If you're not averse to using an object (it might be 'too high level', perhaps) and wish to reference the line by offset, then SplFileObject (available as of PHP 5.1.0) could be used. See the following basic example:
$file = new SplFileObject('myreallyhugefile.dat');
$file->seek(12345689); // seek to line 123456790
echo $file->current(); // or simply, echo $file
That particular method (seek) requires scanning through the file line-by-line.
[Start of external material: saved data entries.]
(* ===== verification/WorkflowFrame.v ===== *)
(** * The workflow engine: what each step leaves alone

    The calls an engine step adds to the trace, and that it leaves the entity's
    state alone; the documented behaviour of the environment the engine relies
    on; the segments open after a trace. *)

From stdpp Require Import base gmap strings list.
From S2P Require Import Prelude Spi Workflow WorkflowRun.

(** ** Readings of a trace *)

(** The segments begun and neither committed nor rolled back. *)
Definition openStep (o : gset string) (c : Call) : gset string :=
  match c with
  | CBegin tx => o ∪ {[tx]}
  | CCommit tx true | CRollback tx => o ∖ {[tx]}
  | _ => o
  end.
Definition openSegs (t : list Call) : gset string := foldl openStep ∅ t.

(** The moves recorded: transition, state left, state entered. *)
Record Move := mkMove { mv_Name : string; mv_From : string; mv_To : string }.
Definition moveOf (c : Call) : option Move :=
  match c with
  | CRecord ev =>
      match ev_Type ev, ev_Details ev with
      | SMEventTransitionMade, [name; from; to] => Some (mkMove name from to)
      | _, _ => None
      end
  | _ => None
  end.
Definition moves (t : list Call) : list Move := omap moveOf t.

Definition notMove (c : Call) : Prop := moveOf c = None.
Definition quietCall (c : Call) : Prop := notMove c ∧ match c with CBegin _ => False | _ => True end.

Lemma moves_app t t' : moves (t ++ t') = moves t ++ moves t'.
Proof. apply omap_app. Qed.
Lemma moves_still t : Forall notMove t → moves t = [].
Proof. unfold moves, notMove. induction 1 as [|c t Hc Ht IH]; simpl; [done|]. by rewrite Hc. Qed.

Lemma openSegs_app t t' : openSegs (t ++ t') = foldl openStep (openSegs t) t'.
Proof. apply foldl_app. Qed.
Lemma openStep_quiet o c : quietCall c → openStep o c ⊆ o.
Proof. intros [_ Hc]. destruct c as [| |? []| | | | | | | | | |]; simpl in *; try done; set_solver. Qed.
Lemma openSegs_quiet t t' : Forall quietCall t' → openSegs (t ++ t') ⊆ openSegs t.
Proof.
  rewrite openSegs_app. generalize (openSegs t). intros o Ht. revert o.
  induction Ht as [|c t' Hc Ht IH]; intros o; simpl; [done|].
  etrans; [apply IH|by apply openStep_quiet].
Qed.

Section Frame.
Context {X : Env}.

(** ** The environment's contract

    A transaction id is not empty; the stores may write their stamps back into
    the entity they save, never its state. *)
Class EnvLaws : Prop := {
  begin_named ctx w tx w' : xBegin ctx w = (Ret tx, w') → tx ≠ "";
  save_state ctx x w x' w' : xSave ctx x w = (Ret x', w') → m_State (Meta x') = m_State (Meta x);
  cas_state ctx x expected w x' w' :
    xCompareAndSave ctx x expected w = (Ret x', w') → m_State (Meta x') = m_State (Meta x)
}.

Definition stateOf (s : Eng) : string := m_State (Meta (es_ent s)).
Definition openS (s : Eng) : gset string := openSegs (es_trace s).

(** From [s] to [s'] the entity stays in its state and every call is in [K]. *)
Definition ext (K : Call → Prop) (s s' : Eng) : Prop :=
  stateOf s' = stateOf s ∧ ∃ t, es_trace s' = es_trace s ++ t ∧ Forall K t.

#[export] Instance ext_preorder K : PreOrder (ext K).
Proof.
  split.
  - intros s. split; [done|]. exists []. by rewrite app_nil_r.
  - intros s1 s2 s3 [H1 (t1 & E1 & F1)] [H2 (t2 & E2 & F2)]. split; [congruence|].
    exists (t1 ++ t2). rewrite E2, E1, app_assoc. split; [done|]. by apply Forall_app.
Qed.

Lemma ext_mono (K K' : Call → Prop) s s' : (∀ c, K c → K' c) → ext K s s' → ext K' s s'.
Proof. intros HK [H (t & E & F)]. split; [done|]. exists t. split; [done|]. by eapply Forall_impl. Qed.
Lemma stable_ext_mono {A} (K K' : Call → Prop) (m : EM A) :
  (∀ c, K c → K' c) → stable (ext K) m → stable (ext K') m.
Proof. intros HK Hm s. by eapply ext_mono, Hm. Qed.

Lemma ext_open s s' : ext quietCall s s' → openS s' ⊆ openS s.
Proof. intros [_ (t & E & F)]. unfold openS. rewrite E. by apply openSegs_quiet. Qed.
Lemma ext_moves s s' : ext notMove s s' → moves (es_trace s') = moves (es_trace s).
Proof. intros [_ (t & E & F)]. rewrite E, moves_app, (moves_still t F). apply app_nil_r. Qed.

(** ** Leaves *)

Lemma stable_call {A} K (m : M err W A) : stable (ext K) (call m : EM A).
Proof.
  intros s. unfold call. destruct (m (es_w s)) as [[] w]; simpl; split; try done; exists []; by rewrite app_nil_r.
Qed.
Lemma stable_ask {A} K (f : W → A * W) : stable (ext K) (ask f : EM A).
Proof. intros s. unfold ask. destruct (f (es_w s)). split; [done|]. exists []. by rewrite app_nil_r. Qed.
Lemma stable_log (K : Call → Prop) c : K c → stable (ext K) (logCall c).
Proof. intros Hc s. split; [done|]. exists [c]. auto. Qed.
Lemma stable_slot K x : stable (ext K) (modify (set_slots x) : EM unit).
Proof. intros s. split; [done|]. exists []. by rewrite app_nil_r. Qed.
Lemma stable_memo K m : stable (ext K) (modify (set_memo m) : EM unit).
Proof. intros s. split; [done|]. exists []. by rewrite app_nil_r. Qed.
Lemma stable_data K d : stable (ext K) (modify (λ s, set_ent (mkEntity (Meta (es_ent s)) d) s) : EM unit).
Proof. intros s. split; [done|]. exists []. by rewrite app_nil_r. Qed.

(** Writing back the entity a store returned for the current one. *)
Lemma stable_writeback (K : Call → Prop) (m : Entity → M err W Entity) (c : Entity → bool → Call) :
  (∀ x b, K (c x b)) →
  (∀ x w x' w', m x w = (Ret x', w') → m_State (Meta x') = m_State (Meta x)) →
  stable (ext K) (x ← ent; r ← try (call (m x)); logCall (c x (isOk r));; x' ← lift_sum r; modify (set_ent x')).
Proof.
  intros Hc Hm s. unfold ent. mrun. rewrite run_bind. unfold try, call.
  destruct (m (es_ent s) (es_w s)) as [[x'|er|p] w] eqn:E; simpl.
  - split; [by apply Hm in E|]. by exists [c (es_ent s) true]; auto.
  - split; [done|]. by exists [c (es_ent s) false]; auto.
  - split; [done|]. exists []. by rewrite app_nil_r.
Qed.
#[local] Hint Resolve stable_call stable_ask stable_slot stable_memo stable_data : stable.

Lemma stable_recordEvent (K : Call → Prop) ctx tx st ty ds d :
  (∀ ev, ev_Type ev = ty → K (CRecord ev)) → stable (ext K) (recordEvent ctx tx st ty ds d).
Proof. intros HK. unfold recordEvent, ent. solve_stable. apply stable_log. by apply HK. Qed.
Lemma quiet_recordEvent ctx tx st ty ds d :
  ty ≠ SMEventTransitionMade → stable (ext quietCall) (recordEvent ctx tx st ty ds d).
Proof.
  intros Hty. apply stable_recordEvent. intros ev Hev. split; [|done].
  unfold notMove, moveOf. rewrite Hev. by destruct ty.
Qed.

(** ** Quiet steps *)
Section Quiet.
Context {L : EnvLaws}.
Local Notation quiet m := (stable (ext quietCall) m).

Lemma quiet_log c : quietCall c → quiet (logCall c).
Proof. apply stable_log. Qed.
#[local] Hint Extern 2 (stable _ (recordEvent _ _ _ _ _ _)) => apply quiet_recordEvent; done : stable.
#[local] Hint Extern 2 (stable _ (logCall _)) => apply quiet_log; by split : stable.

Lemma quiet_saveEntity ctx : quiet (saveEntity ctx).
Proof.
  apply (stable_writeback quietCall (xSave ctx) (λ x b, CSave (ec_tx ctx) x b)); [by split|].
  intros ????. apply save_state.
Qed.
Lemma quiet_compareAndSave ctx expected : quiet (compareAndSave ctx expected).
Proof.
  apply (stable_writeback quietCall (λ x, xCompareAndSave ctx x expected)
           (λ x b, CCompareAndSave (ec_tx ctx) x expected b)); [by split|].
  intros ????. apply cas_state.
Qed.
Lemma quiet_rollbackSegment e ctx o t : quiet (rollbackSegment e ctx o t).
Proof. unfold rollbackSegment. solve_stable. Qed.
Lemma quiet_txCommit e ctx tx : quiet (txCommit e ctx tx).
Proof. unfold txCommit. solve_stable. Qed.
#[local] Hint Resolve quiet_saveEntity quiet_compareAndSave quiet_rollbackSegment quiet_txCommit : stable.

Lemma quiet_evaluateCriterion e c cc : quiet (evaluateCriterion e c cc).
Proof. unfold evaluateCriterion, criterionTyping, ent. solve_stable. Qed.
#[local] Hint Resolve quiet_evaluateCriterion : stable.
Lemma quiet_applyProcessorData ctx d : quiet (applyProcessorData ctx d).
Proof. unfold applyProcessorData, memoGet, ent. solve_stable. Qed.
#[local] Hint Resolve quiet_applyProcessorData : stable.
Lemma quiet_dispatch ctx proc w t tx : quiet (dispatch ctx proc w t tx).
Proof. unfold dispatch, ent. solve_stable. Qed.
#[local] Hint Resolve quiet_dispatch : stable.
Lemma quiet_executeSyncProcessor e ctx proc w t tx : quiet (executeSyncProcessor e ctx proc w t tx).
Proof. unfold executeSyncProcessor. solve_stable. Qed.
Lemma quiet_executeAsyncNewTx e ctx proc w t tx : quiet (executeAsyncNewTx e ctx proc w t tx).
Proof. unfold executeAsyncNewTx. solve_stable. Qed.
Lemma quiet_flushAndCommitSegment e ctx tx x b : quiet (flushAndCommitSegment e ctx tx x b).
Proof. unfold flushAndCommitSegment, ShieldedCommit, ctxErr. solve_stable. Qed.
Lemma quiet_consumeIfMatch ctx : quiet (consumeIfMatch ctx).
Proof. unfold consumeIfMatch. solve_stable. Qed.
Lemma quiet_withIfMatch ctx x : quiet (withIfMatch ctx x).
Proof. unfold withIfMatch. solve_stable. Qed.
Lemma quiet_recordAbort ctx t n x : quiet (recordAbortForIfMatchConflict ctx t n x).
Proof. unfold recordAbortForIfMatchConflict, LookupActualTxID, ent. solve_stable. Qed.
Lemma quiet_applyDispatched ctx t p : quiet (applyDispatched ctx t p).
Proof. unfold applyDispatched. solve_stable. Qed.

Lemma quiet_resolveAuditTxID : quiet resolveAuditTxID.
Proof. unfold resolveAuditTxID, ent. solve_stable. Qed.
Lemma quiet_openAudit ctx : quiet (openAudit ctx).
Proof. unfold openAudit. solve_stable. Qed.
Lemma quiet_selectAmong e ctx a tx wfs : quiet (selectAmong e ctx a tx wfs).
Proof. induction wfs as [|wf wfs IH]; simpl; unfold state, auditing; solve_stable. Qed.
#[local] Hint Resolve quiet_selectAmong : stable.
Lemma quiet_selectWorkflow e ctx a tx wfs : quiet (selectWorkflow e ctx a tx wfs).
Proof. unfold selectWorkflow, state, auditing. solve_stable. Qed.
#[local] Hint Resolve quiet_selectWorkflow : stable.
Lemma quiet_resolveWorkflow e ctx tx : quiet (resolveWorkflow e ctx tx).
Proof. unfold resolveWorkflow, resolveWorkflowWith, ent. solve_stable. Qed.
Lemma quiet_evaluateTransition e ctx wf tr tx : quiet (evaluateTransition e ctx wf tr tx).
Proof. unfold evaluateTransition. solve_stable. Qed.
Lemma quiet_processorsFailed ctx tr tx : quiet (processorsFailed ctx tr tx).
Proof. unfold processorsFailed, state. solve_stable. Qed.
Lemma quiet_armState e ctx wf ms tx trs : quiet (armState e ctx wf ms tx trs).
Proof. induction trs as [|tr trs IH]; simpl; unfold armViaFunction, ent; solve_stable. Qed.
#[local] Hint Resolve quiet_armState : stable.
Lemma quiet_reconcileScheduledTasks e ctx wf tx x : quiet (reconcileScheduledTasks e ctx wf tx x).
Proof. unfold reconcileScheduledTasks, ent. solve_stable. Qed.
End Quiet.
End Frame.

#[export] Hint Resolve stable_call stable_ask stable_slot stable_memo stable_data : stable.
#[export] Hint Resolve quiet_executeSyncProcessor quiet_executeAsyncNewTx quiet_flushAndCommitSegment
  quiet_consumeIfMatch quiet_withIfMatch quiet_recordAbort quiet_applyDispatched quiet_resolveAuditTxID
  quiet_openAudit quiet_resolveWorkflow quiet_evaluateTransition quiet_processorsFailed
  quiet_reconcileScheduledTasks quiet_rollbackSegment quiet_txCommit quiet_dispatch
  quiet_saveEntity quiet_compareAndSave : stable.
#[export] Hint Extern 2 (stable _ (recordEvent _ _ _ _ _ _)) => apply quiet_recordEvent; done : stable.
However, if as you say all the lines are the same length then you can instead use fseek to get where you want to go much, much faster.
$line_length = 1024; // each line is 1 KB line
$file->fseek($line_length * 1234567); // seek lots of bytes
echo $file->current(); // echo line 1234568
You said each line has the same length, so you can use fopen() in combination with fseek() to get a line quickly.
http://ch2.php.net/manual/en/function.fseek.php
The only way I can think to do it would be like this:
function getLine($fileName, $num) {
$fh = fopen($fileName, 'r');
for ($i = 0; $i < $num && ($line = fgets($fh)); ++$i);
return $line;
}
While this is not a solution exactly, how come you are needing to pull out one line from a 3 gig text file? is perfomance an issue or can this run a leisurely pace?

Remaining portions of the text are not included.